**What to do**
From the entries below, extract every line that includes the word "ImmutableMemTable".

**Data to use**

(* ===== verification/DbImpl.v ===== *)
(** The database (src/db/db_impl.cc, src/db/db.cc): its state and every
    operation on it.  A function runs with the mutex held, or is one section of
    an operation between two points where the mutex is taken; the next files
    interleave the sections. *)
From S2P Require Import Prelude Posix Status Coding InternalKey Mvcc WriteBatch Wal BlockBuilder SSTableBuilder Iterator SSTableReader Arena SkipList MemTable MergingIterator DbIterator Filename Level Manifest Snapshot DbFiles Version Compaction CompactionBuild FlushMemTable.

(** ** State *)

Record ImmutableMemTable := mkImmutableMemTable { im_memtable : MemTable; im_table_number : Z; im_last_sequence : Z }.

(** [class DBImpl].  Null pointers are [None]; [tracker_id] is the identity of the
    snapshot tracker, which a snapshot remembers. *)
Record DBImpl := mkDBImpl {
  write_buffer_size : Z;
  directory_ : string;
  lock_ : FileLock;
  wal_ : option WalWriter;
  wal_number_ : Z;
  next_file_number_ : Z;
  manifest_ : ManifestState;
  current_version_ : option Version;
  last_sequence_ : Z;
  tracker_id : nat;
  snapshots_ : SnapshotTracker;
  memtable_ : MemTable;
  immutable_ : option ImmutableMemTable;
  shutting_down_ : bool;
  background_error_ : Status;
}.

**Solution to the exercise**
Record ImmutableMemTable := mkImmutableMemTable { im_memtable : MemTable; im_table_number : Z; im_last_sequence : Z }.
  immutable_ : option ImmutableMemTable;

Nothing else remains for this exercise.